Task brief: All lines from the one containing "Section LayoutProperties." down to the final line of the entries below: return them exactly.

Stored data entries:
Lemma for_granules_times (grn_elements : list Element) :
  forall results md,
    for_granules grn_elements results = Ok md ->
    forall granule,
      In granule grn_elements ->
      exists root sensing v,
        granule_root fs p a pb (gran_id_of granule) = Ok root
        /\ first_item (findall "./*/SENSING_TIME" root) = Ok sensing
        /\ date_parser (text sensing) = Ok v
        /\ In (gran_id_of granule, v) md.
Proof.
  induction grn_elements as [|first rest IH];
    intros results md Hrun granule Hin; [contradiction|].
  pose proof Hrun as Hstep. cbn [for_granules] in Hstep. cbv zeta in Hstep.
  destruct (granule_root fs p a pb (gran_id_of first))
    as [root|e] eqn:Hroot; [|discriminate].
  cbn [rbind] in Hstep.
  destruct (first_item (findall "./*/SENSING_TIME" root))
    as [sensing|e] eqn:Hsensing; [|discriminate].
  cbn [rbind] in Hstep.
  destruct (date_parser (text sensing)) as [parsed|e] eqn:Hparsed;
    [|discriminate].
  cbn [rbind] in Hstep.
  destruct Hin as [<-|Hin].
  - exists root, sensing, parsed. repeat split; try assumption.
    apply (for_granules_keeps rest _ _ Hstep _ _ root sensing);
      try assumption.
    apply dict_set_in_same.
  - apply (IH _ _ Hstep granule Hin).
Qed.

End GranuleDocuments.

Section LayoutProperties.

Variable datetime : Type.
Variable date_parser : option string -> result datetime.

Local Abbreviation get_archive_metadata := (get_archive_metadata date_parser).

Response area:
Section LayoutProperties.

Variable datetime : Type.
Variable date_parser : option string -> result datetime.

Local Abbreviation get_archive_metadata := (get_archive_metadata date_parser).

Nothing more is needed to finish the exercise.